Comment by 8bitsrule
6 days ago
The major flaw in Panspermia is that it all had to start somewhere without Panspermia. If it did that there, why not here?
6 days ago
The major flaw in Panspermia is that it all had to start somewhere without Panspermia. If it did that there, why not here?
We know 2 things that are apparently incoherent:
1 - Abiogenesis is incredibly rare. We don't know how much exactly, but it's a lot.
2 - Abiogenesis happened on Earth about as soon as it became possible. Where "as soon as" means within half a billion years, but it's still way quicker than its rarity implies.
A lot of people think panspermia is what made those two happen. Life had about a full billion years to appear in meteors before they could appear here.
There are some problems, e.g. that each meteor only stayed chemically active for less than that half-a-billion years Earth had.

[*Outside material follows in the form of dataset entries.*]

Lemma load_ok c0 c r rest :
  wf_chain c -> Z.of_nat (length (chain_exts c)) < 2 ^ 31 -> chain_exts c0 = [] ->
  hr_pending r (chain_bytes c ++ rest) ->
  exists r', toi_load_extent_chain (fun _ => true) c0 r =
      (r', Chain (chain_size c) (num_extents c) (chain_exts c) (last_touched c0), 0) /\
    hr_pending r' rest.
Proof.
  intros Hwf Hlen Hnil Hp. unfold toi_load_extent_chain, chain_bytes in *.
  rewrite <- app_assoc in Hp. apply hr_chunk_ok in Hp as (r1 & Hch & Hp1).
  rewrite chain_prefix_length in Hch. rewrite Hch. cbn [Z.eqb negb].
  unfold chain_prefix_bytes.
  rewrite (take_app_length' (le_bytes 4 _)), (drop_app_length' (le_bytes 4 _)),
    !le_val_bytes4, !s32_u32 by (by rewrite length_le_bytes).
  rewrite (wf_num _ Hwf), s32_idemp, (s32_small (Z.of_nat _)), Nat2Z.id by lia.
  destruct (load_extents_ok _ _ 0 [] r1 rest (wf_sorted _ Hwf) ltac:(lia) Hp1)
    as (r2 & -> & Hp2).
  rewrite (wf_size _ Hwf), s32_idemp, Hnil. simpl.
  exists r2. split; [|done]. by destruct (chain_exts c).
Qed.
End SerialiseFacts.

(** ** [toi_extent_for_each] *)

Lemma for_each_values_spec l i e value fuel :
  wf_from 0 l -> l !! i = Some e -> ext_start e <= value <= ext_end e ->
  (length (seqZ value (ext_end e - value + 1) ++ exts_blocks (drop (S i) l)) < fuel)%nat ->
  for_each_values fuel l (Some i) value =
    Some (seqZ value (ext_end e - value + 1) ++ exts_blocks (drop (S i) l)).
Proof.
  revert i e value. induction fuel as [|fuel IH]; intros i e value Hwf He Hv Hf; [lia|].
  pose proof (wf_from_elem _ _ _ Hwf (list_elem_of_lookup_2 _ _ _ He)).
  rewrite seqZ_cons in * by lia. cbn [for_each_values]. rewrite He.
  destruct (Z.leb_spec value (ext_end e)); [|lia]. rewrite orb_true_r.
  unfold for_each_step. destruct (Z.eqb_spec value (ext_end e)) as [->|].
  - rewrite Z.sub_diag in *. simpl in *. destruct (l !! S i) as [n|] eqn:Hn.
    + pose proof (wf_from_elem _ _ _ Hwf (list_elem_of_lookup_2 _ _ _ Hn)).
      rewrite (drop_S _ _ _ Hn) in *. cbn [exts_blocks flat_map] in *.
      change (ext_blocks n) with (seqZ (ext_start n) (ext_end n - ext_start n + 1)) in *.
      fold (exts_blocks (drop (S (S i)) l)) in *.
      rewrite IH with (e := n) by (auto; lia). done.
    + rewrite drop_ge in * by (by apply lookup_ge_None_1). simpl in *.
      destruct fuel; [lia|done].
  - rewrite u64_small by lia. simpl in Hf.
    replace (Z.pred (ext_end e - value + 1)) with (ext_end e - (value + 1) + 1) in * by lia.
    replace (Z.succ value) with (value + 1) in * by lia.
    rewrite IH with (e := e) by (auto; lia). done.
Qed.

Lemma for_each_blocks c fuel :
  wf_from 0 (chain_exts c) -> (length (chain_blocks c) < fuel)%nat ->
  toi_extent_for_each fuel c = Some (chain_blocks c).
Proof.
  unfold toi_extent_for_each, chain_blocks. intros Hwf Hf.
  destruct (chain_exts c) as [|e l]; [done|].
  pose proof (wf_from_elem _ _ e Hwf ltac:(by left)).
  apply for_each_values_spec; auto; lia.
Qed.

(** ** Emptying a chain *)

Lemma put_extents_count l n : put_extents l (s32 n) = s32 (n - Z.of_nat (length l)).
Proof.
  revert n. induction l as [|e l IH]; intros n; cbn [put_extents length].
  - by rewrite Z.sub_0_r.
  - rewrite s32_sub_l, IH. f_equal. lia.
Qed.

Lemma put_wf c : wf_chain c -> wf_chain (toi_put_extent_chain c).
Proof.
  intros [_ _ Hn _]. split; try done. cbn [toi_put_extent_chain num_extents chain_exts length].
  rewrite Hn, put_extents_count. f_equal. lia.
Qed.

(** ** The properties of the component *)

Definition two_extents : hibernate_extent_chain :=
  Chain 5 2 [Ext 3 4; Ext 10 12] (Some 1%nat).

Lemma two_extents_wf : wf_chain two_extents.
Proof. split; simpl; try lia; try done. intros i [= <-]. lia. Qed.

(** C39: adding a range that overlaps no extent of a well-formed chain either
    succeeds, and then the chain is well-formed (sorted, disjoint, size and
    extent count right modulo 2^32) and holds exactly the old blocks and the
    new ones; or returns -ENOMEM, which needs a failed allocation, and leaves
    the chain untouched. *)
Theorem add_to_extent_chain_correct mem c start end_ :
  wf_chain c -> (0 <= start /\ start <= end_ < 2 ^ 64) ->
  range_free (chain_exts c) start end_ ->
  exists c' ret, toi_add_to_extent_chain mem c start end_ = (c', ret) /\
    (ret = 0 /\ wf_chain c' /\
       chain_blocks c' ≡ₚ chain_blocks c ++ seqZ start (end_ - start + 1)
     \/ ret = - ENOMEM /\ mem = false /\ c' = c).
Proof. apply add_to_extent_chain_spec. Qed.

Lemma add_to_extent_chain_correct_witness :
  exists c' ret, toi_add_to_extent_chain false two_extents 5 9 = (c', ret) /\
    (ret = 0 /\ wf_chain c' /\
       chain_blocks c' ≡ₚ chain_blocks two_extents ++ seqZ 5 (9 - 5 + 1)
     \/ ret = - ENOMEM /\ false = false /\ c' = two_extents).
Proof.
  apply (add_to_extent_chain_correct false two_extents 5 9); [apply two_extents_wf|lia|].
  repeat constructor; simpl; lia.
Defined.

(** From the start position, stepping the iterator as many times as the
    chains have blocks visits every block of every chain in order (empty
    chains skipped), never reporting the end early; the next step reports the
    end and returns 0. *)
Theorem iterator_visits_tape st :
  Forall (fun c => wf_from 0 (chain_exts c)) (it_chains st) ->
  exists st' st'', 
    walk (length (tape (it_chains st))) (toi_extent_state_goto_start st)
      = (tape (it_chains st), st') /\
    (tape (it_chains st) <> [] -> toi_extent_state_eof st' = false) /\
    toi_extent_state_next st' = (st'', 0) /\ toi_extent_state_eof st'' = true.
Proof.
  intros Hwf. pose proof (goto_start_wf st Hwf) as Hs.
  pose proof (goto_start_rest st) as Hr.
  destruct (walk_rest (length (tape (it_chains st))) _ Hs) as (st' & Hw & Hwf' & Hch & Hrest);
    [by rewrite Hr|].
  rewrite Hr, firstn_all, drop_all in *.
  destruct (extent_state_next_spec st' Hwf') as (st'' & v & Hn & _ & _ & Hend).
  rewrite Hrest in Hend. destruct Hend as (He & -> & _). exists st', st''.
  split; [done|]. split; [|done]. intros Hne.
  eapply walk_not_eof; [exact Hs| |by rewrite Hr|exact Hw].
  by destruct (tape (it_chains st)).
Qed.

Lemma iterator_visits_tape_witness :
  let st := IterState [two_extents; empty_chain; two_extents] 2 None 7 in
  exists st' st'',
    walk (length (tape (it_chains st))) (toi_extent_state_goto_start st)
      = (tape (it_chains st), st') /\
    (tape (it_chains st) <> [] -> toi_extent_state_eof st' = false) /\
    toi_extent_state_next st' = (st'', 0) /\ toi_extent_state_eof st'' = true.
Proof.
  intros st. apply (iterator_visits_tape st).
  repeat constructor; simpl; lia.
Defined.

(** A position that is not past the end, once saved, is restored to the
    same chain, extent and offset over any array of chains with the same
    extents (the chains reloaded at resume time), and the blocks still to
    come are the same. *)
Theorem save_restore_relocated st :
  wf_iter st -> toi_extent_state_eof st = false ->
  Forall (fun c => Z.of_nat (length (chain_exts c)) < 2 ^ 31) (it_chains st) ->
  (current_chain st = -1 -> current_offset st = 0) ->
  exists sv, toi_extent_state_save st = Some sv /\
    forall st2, map chain_exts (it_chains st2) = map chain_exts (it_chains st) ->
    exists st', toi_extent_state_restore st2 sv = Some st' /\
      it_chains st' = it_chains st2 /\ current_chain st' = current_chain st /\
      current_extent st' = current_extent st /\ current_offset st' = current_offset st /\
      rest_of st' = rest_of st.
Proof.
  intros Hwf He Hl Ho. destruct (save_restore_spec st Hwf He Hl Ho) as (sv & Hs & Hr).
  exists sv. split; [done|]. intros st2 Hm. eexists. split; [by apply Hr|].
  repeat split. by apply rest_of_relocated.
Qed.

Lemma save_restore_relocated_witness :
  let st := IterState [empty_chain; two_extents] 1 (Some 1%nat) 11 in
  exists sv, toi_extent_state_save st = Some sv /\
    forall st2, map chain_exts (it_chains st2) = map chain_exts (it_chains st) ->
    exists st', toi_extent_state_restore st2 sv = Some st' /\
      it_chains st' = it_chains st2 /\ current_chain st' = current_chain st /\
      current_extent st' = current_extent st /\ current_offset st' = current_offset st /\
      rest_of st' = rest_of st.
Proof.
  intros st. apply (save_restore_relocated st).
  - split; simpl; [repeat constructor; simpl; lia|unfold num_chains; simpl; lia|].
    exists (Ext 10 12). simpl. split; [done|lia].
  - reflexivity.
  - repeat constructor; simpl; lia.
  - simpl. lia.
Defined.

(** A chain serialised without error and loaded from a header stream that
    holds the bytes written comes back with the same size, count and extents,
    and leaves the stream right after them. *)
Theorem serialise_load_roundtrip {W R : Type} `{HeaderWriter W} `{HeaderReader R}
    o c c0 (w w' : W) (r : R) acc rest :
  wf_chain c -> Z.of_nat (length (chain_exts c)) < 2 ^ 31 -> chain_exts c0 = [] ->
  hw_content w acc -> toi_serialise_extent_chain o c w = (w', 0) ->
  (forall bs, hw_content w' (acc ++ bs) -> hr_pending r (bs ++ rest)) ->
  exists r', toi_load_extent_chain (fun _ => true) c0 r =
      (r', Chain (chain_size c) (num_extents c) (chain_exts c) (last_touched c0), 0) /\
    hr_pending r' rest.
Proof.
  intros Hwf Hlen H0' Hc Hs Hp. apply load_ok; auto. apply Hp.
  by apply (serialise_ok o c w w' acc).
Qed.

Lemma serialise_load_roundtrip_witness :
  exists r', toi_load_extent_chain (R := list Z) (fun _ => true) empty_chain
      (chain_bytes two_extents ++ [7]) =
      (r', Chain 5 2 [Ext 3 4; Ext 10 12] None, 0) /\ hr_pending r' [7].
Proof.
  apply (serialise_load_roundtrip None two_extents empty_chain [1; 2]
    ([1; 2] ++ chain_bytes two_extents) _ [1; 2] [7]).
  - apply two_extents_wf.
  - simpl. lia.
  - reflexivity.
  - reflexivity.
  - vm_compute. reflexivity.
  - intros bs Hb. apply app_inv_head in Hb.
    change (chain_bytes two_extents ++ [7] = bs ++ [7]). by rewrite Hb.
Defined.

(** With fuel above the number of blocks, [toi_extent_for_each] ends, and
    its body sees exactly the blocks of the chain, in order. *)
Theorem extent_for_each_enumerates c fuel :
  wf_from 0 (chain_exts c) -> (length (chain_blocks c) < fuel)%nat ->
  toi_extent_for_each fuel c = Some (chain_blocks c).
Proof. apply for_each_blocks. Qed.

Lemma extent_for_each_enumerates_witness :
  toi_extent_for_each 6 two_extents = Some (chain_blocks two_extents).
Proof.
  apply (extent_for_each_enumerates two_extents 6); [apply two_extents_wf|].
  vm_compute. lia.
Defined.

(** Saving the position of an iterator that has run past the last chain
    reads the array of chains out of its bounds. *)
Theorem save_at_eof_out_of_bounds st :
  toi_extent_state_eof st = true -> toi_extent_state_save st = None.
Proof.
  unfold toi_extent_state_eof, toi_extent_state_save, num_chains. intros He.
  apply Z.eqb_eq in He. rewrite <- He. destruct (Z.eqb_spec (Z.of_nat (length (it_chains st))) (-1)); [lia|].
  rewrite Nat2Z.id. by rewrite lookup_ge_None_2.
Qed.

Or that all the meteors that fell on Earth had only a fraction of the material that was later available here. But IMO, the largest issue is that just doubling the time is absolutely unsatisfying.
Life cannot appear in any of the small bodies that become meteors, because there is no source of energy for it.
Life can appear only on big planets or on big satellites, like the big satellites of Jupiter and Saturn, if they have a hot interior and volcanism.
Volcanism brings at the surface substances that are in chemical equilibrium at the high temperatures of the interior, but which are no longer at chemical equilibrium at the low temperatures of the surface, providing chemical energy that can be used to synthesize macromolecules.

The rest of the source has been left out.